Patient utilized nonpharmacological methods to reduce pain.
Subjective data:
Chest Pain
Dyspnea 
Sense of impending doom 
Objective data:
-Arrhythmias
-Capillary refill >3 seconds 
-Altered respiratory rate 
-Use of accessory muscles to breathe 
-Abnormal arterial blood gases
-Unstable blood pressure
-Tachycardia or bradycardia
-Cyanosis
Ineffective Peripheral Tissue Perfusion related to
Atherosclerotic plaque buildup and reduced blood flow as evidenced by Absent/weak peripheral pulses and decreased blood pressure in extremities


Patient will demonstrate adequate tissue perfusion with 3+ peripheral pulses.
Patient will verbalize their medication regimen to manage PVD.
1. Manage chronic conditions.
Patients with PVD often have atherosclerosis, diabetes, hypertension, or other chronic conditions that affect blood vessels. Ensure patients are receiving and adhering to their treatment plan in order to prevent worsening complications.
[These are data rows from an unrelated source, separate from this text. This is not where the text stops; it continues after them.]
Lemma delete_removes_exactly_one_row_witness :
  exists before after,
    rows Sample.three
    = (before ++ Sample.held 2 "bitcoin" 5 200 :: after)%list /\
    rows (table_after
            (delete_coin (id (Sample.held 2 "bitcoin" 5 200)) Sample.three))
    = (before ++ after)%list /\
    S (List.length
         (rows (table_after
                  (delete_coin (id (Sample.held 2 "bitcoin" 5 200))
                     Sample.three))))
    = List.length (rows Sample.three).
Proof.
  apply (delete_removes_exactly_one_row Sample.three
           (Sample.held 2 "bitcoin" 5 200)).
  - split; simpl.
    + repeat constructor; lia.
    + repeat constructor; simpl; lia.
  - simpl. right. left. reflexivity.
  - reflexivity.
Defined.

(** X24.  Row ids fit 64 bits.  The empty table has every rowid between 1
    and the largest 64-bit integer and its counter within that integer, and
    [add_coin], [refresh_portfolio_prices] and [delete_coin] keep it so: an
    insertion that would need a larger rowid fails and stores nothing.
    Hence the id of every row is one that [delete_coin] can bind. *)
Theorem rowids_fit_64_bits (db : store) :
  rowids_in_range db ->
  (forall w method f, rowids_in_range (table_after (add_coin w method f db)))
  /\ (forall w, rowids_in_range (table_after (refresh_portfolio_prices w db)))
  /\ (forall item_id, rowids_in_range (table_after (delete_coin item_id db)))
  /\ rowids_in_range init_db
  /\ (forall r, In r (rows db) -> Sql.int64 (id r) = true).
Proof.
  intros [Hrows Hseq]. split; [|split; [|split; [|split]]].
  - intros w method f.
    destruct (String.eqb_spec method "POST") as [->|Hm];
      [|rewrite add_coin_not_post by exact Hm; now split].
    destruct (add_coin_post w f db)
      as [[e [_ ->]] | [q [p [_ [_ [Hout ->]]]]]]; [now split|].
    pose proof (add_coin_completed w f db _ Hout) as Hmax.
    pose proof (max_rowid_nonneg (rows db)) as Hnn.
    unfold rowids_in_range, Sql.inserted. simpl. split; [|lia].
    apply Forall_app. split; [exact Hrows|].
    constructor; [simpl; lia | constructor].
  - intros w. destruct (refresh_frame w db) as [Hs Hf].
    split; [|now rewrite Hs].
    clear Hs Hseq.
    induction Hf as [|a b l l' Hab _ IH]; [constructor|].
    inversion Hrows as [|a' l'' Ha Hl]; subst.
    constructor; [|now apply IH].
    destruct Hab as [-> _]. exact Ha.
  - intros item_id. split.
    + apply Forall_forall. intros r Hr.
      rewrite Forall_forall in Hrows.
      apply Hrows. now apply (delete_coin_rows item_id).
    + unfold delete_coin.
      destruct (Sql.int64 item_id); unfold table_after; simpl; exact Hseq.
  - split; simpl; [constructor | unfold Sql.int64_max; lia].
  - intros r Hr. rewrite Forall_forall in Hrows. specialize (Hrows r Hr).
    unfold Sql.int64. apply andb_true_iff.
    unfold Sql.int64_max in *. split; apply Z.leb_le; lia.
Qed.
Lemma drop_in_place_witness :
  exists payload,
    (handleDragEnd exampleRoot dropEvent
       (hoverStore ["B"%string]
          (mkHoveredParent (Some "root"%string) (Some 0) (Some 4) (Some 2)
             (Some below)))).2 = Some payload
    /\ payload_items payload = [item (node entryB)]
    /\ payload_parent payload = item exampleRoot
    /\ insertAt payload = getChildIndex (node entryB)
    /\ ImplApp.handleDragEnd payload exampleData = exampleData.
Proof.
  apply (drop_in_place exampleData dropEvent
           (hoverStore ["B"%string]
              (mkHoveredParent (Some "root"%string) (Some 0) (Some 4) (Some 2)
                 (Some below)))
           entryB exampleRoot).
  - apply (bool_decide_unpack _). vm_compute. exact I.
  - vm_compute. do 3 right. left.
  - reflexivity.
  - by eexists.
  - reflexivity.
  - reflexivity.
  - done.
  - right. vm_compute. reflexivity.
Defined.

(** * Where a dropped row appears *)

Lemma rows_eq c t :
  rows c t
  = TTreeNode.id t
    :: if isCollapsedIn c (TTreeNode.id t) then [] else rawFlat c t.
Proof. by destruct t as [nm i ty [cs|]]. Qed.

Lemma filter_flat_map {A B} (f : B -> bool) (g : A -> list B) l :
  List.filter f (flat_map g l) = flat_map (fun a => List.filter f (g a)) l.
Proof.
  induction l as [|a l IH]; simpl; [done|].
  by rewrite List.filter_app, IH.
Qed.
(** When the server never lists its tools in time, the retry loop ends in
    an error. *)
Lemma attempts_unresolved start fuel :
  (forall tr serverConfig,
      resolves (launch_server env tr serverName serverConfig timeoutMs)
      = false) ->
  forall attempt lastError w,
  start <= length (trace w) ->
  exists e w',
    attempts env serverName retryCount timeoutMs start fuel attempt
      lastError w
    = (Throws e, w').
Proof.
  intros Hnever.
  induction fuel as [|fuel IH]; intros attempt lastError w Hstart.
  - eexists _, _. reflexivity.
  - cbn [attempts]. unfold bind at 1.
    destruct (wait_run start attempt w Hstart)
      as (w0 & late & -> & Htr0 & _).
    unfold try_catch.
    destruct (attempt_once env serverName timeoutMs w0) as [[ts|err] w1]
      eqn:Hatt.
    + exfalso. apply attempt_once_returns in Hatt
        as (tr & serverConfig & listed & h & Hlaunch & _).
      specialize (Hnever tr serverConfig). rewrite Hlaunch in Hnever.
      discriminate.
    + destruct (attempt_once_throws _ _ _ Hatt)
        as (_ & _ & evs1 & Htr1 & _).
      unfold bind at 1. unfold emit, modify. cbv beta iota.
      destruct (attempt =? retryCount)%nat.
      * eexists _, _. reflexivity.
      * apply IH. simpl. rewrite Htr1, Htr0, !length_app. lia.
Qed.

Lemma registry_tidy_Rewritten evs w w' :
  registry_tidy w ->
  Rewritten serverName evs (serverConnections w) (serverConnections w') ->
  registry_tidy w'.
Proof.
  intros Hw [Hsame|(c & Hc & Hset)].
  - now apply (registry_tidy_same w).
  - eapply registry_tidy_set; [exact Hw| |exact Hset].
    destruct Hc as (h & listed & _ & _ & _ & _ & _ & ->). discriminate.
Qed.

Lemma attempts_tidy start fuel :
  forall attempt lastError w,
    start <= length (trace w) ->
    registry_tidy w ->
    registry_tidy
      (snd (attempts env serverName retryCount timeoutMs start fuel attempt
              lastError w)).
Proof.
  induction fuel as [|fuel IH]; intros attempt lastError w Hstart Hw;
    [exact Hw|].
  cbn [attempts]. unfold bind at 1.
  destruct (wait_run start attempt w Hstart)
    as (w0 & late & -> & Htr0 & _ & _ & Hreg0 & _).
  assert (Hw0 : registry_tidy w0)
    by (eapply registry_tidy_Rewritten; eassumption).
  unfold try_catch.
  destruct (attempt_once env serverName timeoutMs w0) as [[ts|err] w1]
    eqn:Hatt.
  - simpl. apply attempt_once_returns in Hatt
      as (tr & serverConfig & listed & h & _ & _ & Hset).
    eapply registry_tidy_set; [exact Hw0| |exact Hset].
    intros Hc. discriminate.
  - apply attempt_once_throws in Hatt as (Hsc & _ & evs1 & Htr1 & _).
    assert (Hw1 : registry_tidy w1) by (now apply (registry_tidy_same w0)).
    unfold bind at 1. unfold emit, modify. cbv beta iota.
    destruct (attempt =? retryCount)%nat; simpl.
    + now apply (registry_tidy_same w1).
    + apply IH.
      * simpl. rewrite Htr1, Htr0, !length_app. lia.
      * now apply (registry_tidy_same w1).
Qed.

End Connect.

Section ConnectOutcome.
Context (env : Env) (serverName : string) (retryCount timeoutMs : nat).

(** The teardown that opens [connectToServer]. *)
Lemma connect_teardown w :
  exists w1 pre,
    (if map_has serverName (serverConnections w)
        && isSpecificServerConnected serverName w
     then try_catch (disconnectServer env serverName) (fun _ => ret tt)
     else ret tt) w = (Returns tt, w1)
    /\ serverConnections w1
       = match map_get serverName (serverConnections w) with
         | Some connection =>
             if isConnected connection
             then map_set serverName (disconnected connection)
                    (serverConnections w)
             else serverConnections w
         | None => serverConnections w
         end
    /\ entry_of serverName w1 = entry_of serverName w
    /\ trace w1 = trace w ++ pre
    /\ List.filter is_retry_event pre = []
    /\ List.filter is_launch pre = [].
Proof.
  unfold map_has, isSpecificServerConnected.
  destruct (map_get serverName (serverConnections w)) as [connection|]
    eqn:Hget; simpl.
  - destruct (isConnected connection) eqn:Hlive.
    + unfold try_catch.
      rewrite (disconnectServer_live env _ _ _ Hget Hlive).
      eexists. exists (teardown_events env connection (trace w)).
      split; [reflexivity|]. simpl. repeat split.
      * unfold teardown_events. simpl.
        now destruct (transport connection).
      * unfold teardown_events. simpl.
        now destruct (transport connection).
    + exists w, []. rewrite app_nil_r. now repeat split.
  - exists w, []. rewrite app_nil_r. now repeat split.
Qed.

Lemma filter_filter_implied {A} (p q : A -> bool) l :
  (forall x, p x = true -> q x = true) ->
  List.filter p (List.filter q l) = List.filter p l.
Proof.
  intros Hpq. induction l as [|x l IH]; simpl; [reflexivity|].
  destruct (q x) eqn:Hq; simpl.
  - now rewrite IH.
  - destruct (p x) eqn:Hp; [|exact IH].
    apply Hpq in Hp. congruence.
Qed.

Definition is_failure (e : Event) : bool :=
  match e with
  | EvConnectFailed _ _ _ _ => true
  | _ => false
  end.

Definition is_sleep (e : Event) : bool :=
  match e with
  | EvSleep _ => true
  | _ => false
  end.

(** C7.  When no attempt can succeed, because the server never lists its
    tools within the time allowed, [connectToServer] fails.  And a call of
    [connectToServer] that fails has made exactly [retryCount + 1]
    attempts, every one of which failed: they are reported as attempts 1
    to [retryCount + 1], a wait of 1000 ms separates each from the next
    ([retryCount] waits in all, none before the first attempt and none
    after the last), and the error thrown to the caller is the error of
    the last attempt. *)
Theorem connectToServer_retry_ceiling w :
  ((forall tr serverConfig,
       resolves (launch_server env tr serverName serverConfig timeoutMs)
       = false) ->
   exists e w',
     connectToServer env serverName retryCount timeoutMs w = (Throws e, w'))
  /\
  (forall e w',
     connectToServer env serverName retryCount timeoutMs w = (Throws e, w') ->
     exists evs errors,
       trace w' = trace w ++ evs
       /\ List.filter is_retry_event evs
          = retry_log serverName (retryCount + 1) 0 errors
       /\ length errors = retryCount + 1
       /\ last errors = Some e
       /\ length (List.filter is_failure evs) = retryCount + 1
       /\ length (List.filter is_sleep evs) = retryCount).
Proof.
  unfold connectToServer. unfold bind at 1 3. unfold get.
  cbv beta iota.
  destruct (connect_teardown w) as (w1 & pre & Hpre & _ & _ & Htr1 & Hfil1 & _).
  unfold bind. rewrite Hpre.
  assert (Hstart : length (trace w) <= length (trace w1))
    by (rewrite Htr1, length_app; lia).
  split.
  - intros Hnever. now apply attempts_unresolved.
  - intros e w' Hatt.
    apply attempts_throws in Hatt; [|lia|exact Hstart].
    destruct Hatt as (_ & _ & evs & errors & Htr & Hfil & Hlen & Hlast).
    assert (Hall : List.filter is_retry_event (pre ++ evs)
                   = retry_log serverName (retryCount + 1) 0 errors).
    { now rewrite List.filter_app, Hfil1, Hfil. }
    exists (pre ++ evs), errors. repeat split.
    + now rewrite Htr, Htr1, app_assoc.
    + exact Hall.
    + lia.
    + apply Hlast. lia.
    + rewrite <- (filter_filter_implied is_failure is_retry_event)
        by (now intros []).
      rewrite Hall. unfold is_failure.
      rewrite retry_log_failures. lia.
    + rewrite <- (filter_filter_implied is_sleep is_retry_event)
        by (now intros []).
      rewrite Hall. unfold is_sleep.
      rewrite retry_log_sleeps. lia.
Qed.

Lemma no_launch_no_timeout evs :
  List.filter is_launch evs = [] -> omap timed_out_launch evs = [].
Proof.
  induction evs as [|e evs IH]; [reflexivity|].
  destruct e; simpl; try exact IH. discriminate.
Qed.

(** The retry loop under a missing or invalid configuration: nothing
    happens but failures and waits. *)
Lemma attempts_config_problem start fuel :
  forall attempt lastError w,
    ConfigProblem serverName w ->
    attempt + fuel = S retryCount ->
    0 < fuel ->
    start <= length (trace w) ->
    omap timed_out_launch (drop start (trace w)) = [] ->
    exists w',
      attempts env serverName retryCount timeoutMs start fuel attempt
        lastError w
      = (Throws (config_error serverName w), w')
      /\ serverConnections w' = serverConnections w
      /\ trace w'
         = trace w
           ++ retry_log serverName (retryCount + 1) attempt
                (repeat (config_error serverName w) fuel).
Proof.
  induction fuel as [|fuel IH];
    intros attempt lastError w Hbad Hsum Hpos Hstart Hnone; [lia|].
  cbn [attempts]. unfold bind at 1.
  destruct (wait_run env serverName start attempt w Hstart)
    as (w0 & late & -> & Htr0 & _ & Hcfg0 & _ & Hquiet).
  destruct (Hquiet Hnone) as (-> & Hsc0). rewrite app_nil_r in Htr0.
  assert (Hent0 : entry_of serverName w0 = entry_of serverName w)
    by now apply entry_of_config.
  assert (Hbad0 : ConfigProblem serverName w0).
  { unfold ConfigProblem in *. now rewrite Hent0. }
  assert (Herr0 : config_error serverName w0 = config_error serverName w).
  { unfold config_error. now rewrite Hent0. }
  destruct (attempt_once_config_problem env serverName timeoutMs w0 Hbad0)
    as (w1 & Hatt & Hsc1 & Htr1 & Hent1).
  unfold try_catch. rewrite Hatt, Herr0.
  unfold bind at 1. unfold emit, modify. cbv beta iota.
  destruct (attempt =? retryCount)%nat eqn:Hlast.
  - apply Nat.eqb_eq in Hlast. assert (fuel = 0) as -> by lia.
    unfold throw. eexists. split; [reflexivity|]. simpl.
    split; [congruence|].
    rewrite Htr1, Htr0, <- app_assoc. reflexivity.
  - apply Nat.eqb_neq in Hlast.
    set (w2 := with_trace _ w1).
    assert (Hbad2 : ConfigProblem serverName w2).
    { unfold ConfigProblem in *.
      replace (entry_of serverName w2) with (entry_of serverName w1)
        by reflexivity.
      now rewrite Hent1. }
    assert (Herr2 : config_error serverName w2 = config_error serverName w).
    { unfold config_error.
      replace (entry_of serverName w2) with (entry_of serverName w1)
        by reflexivity.
      now rewrite Hent1, Hent0. }
    assert (Htr2 : trace w2
                   = trace w
                     ++ ((if (0 <? attempt)%nat then [EvSleep 1000] else [])
                         ++ [EvConnectFailed serverName (attempt + 1)
                               (retryCount + 1)
                               (config_error serverName w)])).
    { subst w2. simpl. rewrite Htr1, Htr0, <- app_assoc. reflexivity. }
    assert (Hstart2 : start <= length (trace w2))
      by (rewrite Htr2, length_app; lia).
    assert (Hnone2 : omap timed_out_launch (drop start (trace w2)) = []).
    { rewrite Htr2, drop_trace_app by exact Hstart.
      rewrite omap_app, Hnone. now destruct (0 <? attempt)%nat. }
    destruct (IH (S attempt) (Some (config_error serverName w)) w2 Hbad2)
      as (w' & Hrun & Hsc' & Htr'); [lia|lia|exact Hstart2|exact Hnone2|].
    exists w'. rewrite Hrun, Herr2. split; [reflexivity|].
    split; [subst w2; simpl in Hsc'; congruence|].
    rewrite Htr', Herr2, Htr2, <- !app_assoc. reflexivity.
Qed.

(** C3, as the code has it.  When the launch configuration of the server
    is missing or invalid, every attempt fails on the configuration check
    before anything is launched, so the whole call launches nothing; but
    the configuration error goes through the retry loop like any other
    failure: [retryCount + 1] attempts with the wait between them, after
    which the configuration error is thrown. *)
Theorem connectToServer_config_problem w :
  ConfigProblem serverName w ->
  exists w' evs,
    connectToServer env serverName retryCount timeoutMs w
    = (Throws (config_error serverName w), w')
    /\ trace w' = trace w ++ evs
    /\ List.filter is_launch evs = []
    /\ List.filter is_retry_event evs
       = retry_log serverName (retryCount + 1) 0
           (repeat (config_error serverName w) (retryCount + 1))
    /\ length (List.filter is_failure evs) = retryCount + 1
    /\ length (List.filter is_sleep evs) = retryCount.
Proof.
  intros Hbad.
  unfold connectToServer. unfold bind at 1. unfold get at 1.
  destruct (connect_teardown w)
    as (w1 & pre & Hpre & _ & Hent1 & Htr1 & Hfil1 & Hlaunch1).
  unfold bind at 1. rewrite Hpre.
  assert (Hbad1 : ConfigProblem serverName w1).
  { unfold ConfigProblem in *. now rewrite Hent1. }
  assert (Herr1 : config_error serverName w1 = config_error serverName w).
  { unfold config_error. now rewrite Hent1. }
  destruct (attempts_config_problem (length (trace w)) (S retryCount) 0
              None w1 Hbad1)
    as (w' & Hrun & _ & Htr'); [lia|lia| | |].
  { rewrite Htr1, length_app. lia. }
  { rewrite Htr1, drop_app_length. now apply no_launch_no_timeout. }
  rewrite Herr1 in Hrun, Htr'.
  set (log := retry_log serverName (retryCount + 1) 0
                (repeat (config_error serverName w) (S retryCount))) in *.
  assert (Hlog : List.filter is_retry_event log = log)
    by apply retry_log_retry_events.
  assert (Hnolaunch : List.filter is_launch log = [])
    by apply retry_log_no_launch.
  assert (Hall : List.filter is_retry_event (pre ++ log) = log).
  { now rewrite List.filter_app, Hfil1, Hlog. }
  replace (retryCount + 1) with (S retryCount) by lia.
  exists w', (pre ++ log). repeat split.
  - exact Hrun.
  - now rewrite Htr', Htr1, app_assoc.
  - now rewrite List.filter_app, Hlaunch1, Hnolaunch.
  - rewrite Hall. subst log.
    now replace (retryCount + 1) with (S retryCount) by lia.
  - rewrite <- (filter_filter_implied is_failure is_retry_event)
      by (now intros []).
    rewrite Hall. subst log. unfold is_failure.
    now rewrite retry_log_failures, repeat_length.
  - rewrite <- (filter_filter_implied is_sleep is_retry_event)
      by (now intros []).
    rewrite Hall. subst log. unfold is_sleep.
    rewrite retry_log_sleeps, repeat_length. lia.
Qed.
2. Avoid long periods of sitting.
Ambulation is crucial in the treatment of PVD and patients should avoid sitting for long periods to increase venous return.
3. Consider the use of statins.
Statin medications used for hyperlipidemia improve atherosclerotic disease. This coupled with lifestyle changes can improve PVD.
4. Prepare the patient for surgical intervention if indicated.
Surgical intervention is usually reserved for severe cases. Prepare the patient preoperatively for revascularization procedures such as balloon angioplasty, stent placement, or bypass grafting.
Patient demonstrated adequate tissue perfusion with 3+ peripheral pulses.
Patient verbalized their medication regimen to manage PVD.